• **DATA SUPPLIED**
■ ■ ■ ■ ■ ■ ■

(** * Clinic inventory: status classification, statistics, alerts and the
      record store of [InventoryData] (js/data.js)

    A shallow embedding of the class [InventoryData] and of the JavaScript
    primitives its methods rely on, followed by the properties of the
    inventory engine that were verified against it.  The functions of
    [Utils] (js/utils.js), of the API layer (js/api.js), of the dashboard
    (js/dashboard.js) and of the inventory table (js/inventory.js) that work
    on the same data are embedded after the class.

    Modelling conventions.
    - Numbers are mathematical integers ([Z]).  Quantities, thresholds and
      day counts are integers in the program; time values are integral
      milliseconds whose quotients by [msPerDay] are far inside the range in
      which the double-precision division followed by [Math.ceil] is exact.
    - A date field holds the time value (milliseconds since the epoch, UTC)
      that [new Date(field)] yields.  A date-only string such as
      ['2025-12-15'] parses to midnight UTC, a multiple of [msPerDay].
    - [now] is the time value read by [new Date()]; one method call reads the
      clock once.
    - [saveToStorage] only mirrors [items] into the browser's key-value store
      and swallows its own failures; it has no effect on the state modelled
      here. *)

From Stdlib Require Import ZArith List Bool String Ascii Lia Permutation Sorted.
From Stdlib Require Import DecimalString HexadecimalString.
Import ListNotations.
Local Open Scope string_scope.
Local Open Scope list_scope.
Local Open Scope Z_scope.

(** ** JavaScript primitives *)

Module JS.

(** [x || d] where [x] is a possibly absent number: [undefined] and [0] are
    falsy, every other integer is truthy. *)
Definition orDefault (x : option Z) (d : Z) : Z :=
  match x with
  | Some v => if v =? 0 then d else v
  | None => d
  end.

(** [1000 * 60 * 60 * 24] *)
Definition msPerDay : Z := 1000 * 60 * 60 * 24.

(** [Math.ceil(a / b)] for a positive divisor. *)
Definition ceilDiv (a b : Z) : Z := - ((- a) / b).

(** [Math.floor(a / b)] *)
Definition floorDiv (a b : Z) : Z := a / b.

(** [String.prototype.toLowerCase], on the ASCII range. *)
Definition lowerChar (c : ascii) : ascii :=
  let n := nat_of_ascii c in
  if ((65 <=? n) && (n <=? 90))%nat then ascii_of_nat (n + 32) else c.

Fixpoint toLowerCase (s : string) : string :=
  match s with
  | EmptyString => EmptyString
  | String c s' => String (lowerChar c) (toLowerCase s')
  end.

(** [s.includes(t)]: [t] occurs in [s] as a contiguous substring. *)
Fixpoint includes (s t : string) : bool :=
  String.prefix t s ||
  match s with
  | EmptyString => false
  | String _ s' => includes s' t
  end.

(** Outcome of an expression that may throw a [TypeError] (a method call
    on [undefined]). *)
Inductive Completion (A : Type) : Type :=
| Normal (v : A)
| TypeError.
Arguments Normal {A} v.
Arguments TypeError {A}.

(** [Array.prototype.filter] with a callback that may throw: the elements
    are visited from left to right and the first throw aborts the call. *)
Fixpoint filterE {A : Type} (p : A -> Completion bool) (l : list A)
  : Completion (list A) :=
  match l with
  | [] => Normal []
  | x :: l' =>
      match p x with
      | TypeError => TypeError
      | Normal b =>
          match filterE p l' with
          | TypeError => TypeError
          | Normal r => Normal (if b then x :: r else r)
          end
      end
  end.

(** [Array.prototype.findIndex]; [None] stands for [-1]. *)
Fixpoint findIndex {A : Type} (p : A -> bool) (l : list A) : option nat :=
  match l with
  | [] => None
  | x :: l' => if p x then Some O else option_map S (findIndex p l')
  end.

(** [l[n] = x] for an index inside the array. *)
Fixpoint setIndex {A : Type} (n : nat) (x : A) (l : list A) : list A :=
  match l, n with
  | [], _ => []
  | _ :: l', O => x :: l'
  | y :: l', S n' => y :: setIndex n' x l'
  end.

(** [Array.prototype.sort(cmp)].  The language requires the sort to be
    stable; for a consistent comparator its result is therefore the unique
    ordered arrangement that keeps equal elements in their original order.
    It is computed here by insertion from the right: an element is placed
    in front of the first element it does not have to follow. *)
Section Sort.
Context {A : Type} (cmp : A -> A -> Z).

Fixpoint insert (x : A) (l : list A) : list A :=
  match l with
  | [] => [x]
  | y :: l' => if cmp x y <=? 0 then x :: l else y :: insert x l'
  end.

Fixpoint sort (l : list A) : list A :=
  match l with
  | [] => []
  | x :: l' => insert x (sort l')
  end.
End Sort.

(** Orders on the elements of a list induced by a numeric rank. *)
Definition descending {A : Type} (rank : A -> Z) (a b : A) : Prop :=
  rank b <= rank a.

Definition strictlyDescending {A : Type} (rank : A -> Z) (a b : A) : Prop :=
  rank b < rank a.

(** [l.splice(n, 1)] for an index inside the array: the array without its
    element at [n]. *)
Fixpoint removeIndex {A : Type} (n : nat) (l : list A) : list A :=
  match l, n with
  | [], _ => []
  | _ :: l', O => l'
  | y :: l', S n' => y :: removeIndex n' l'
  end.

(** [String(n)] and [n.toString(16)] for an integer [n]. *)
Definition numberToString (n : Z) : string :=
  DecimalString.NilZero.string_of_int (Z.to_int n).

■ ■ ■ ■ ■ ■ ■

• **WORK REQUEST**
Which lines in the records above hold the string "undefined"? Copy each of them.

• **EXERCISE ANSWER**
(** [x || d] where [x] is a possibly absent number: [undefined] and [0] are
    on [undefined]). *)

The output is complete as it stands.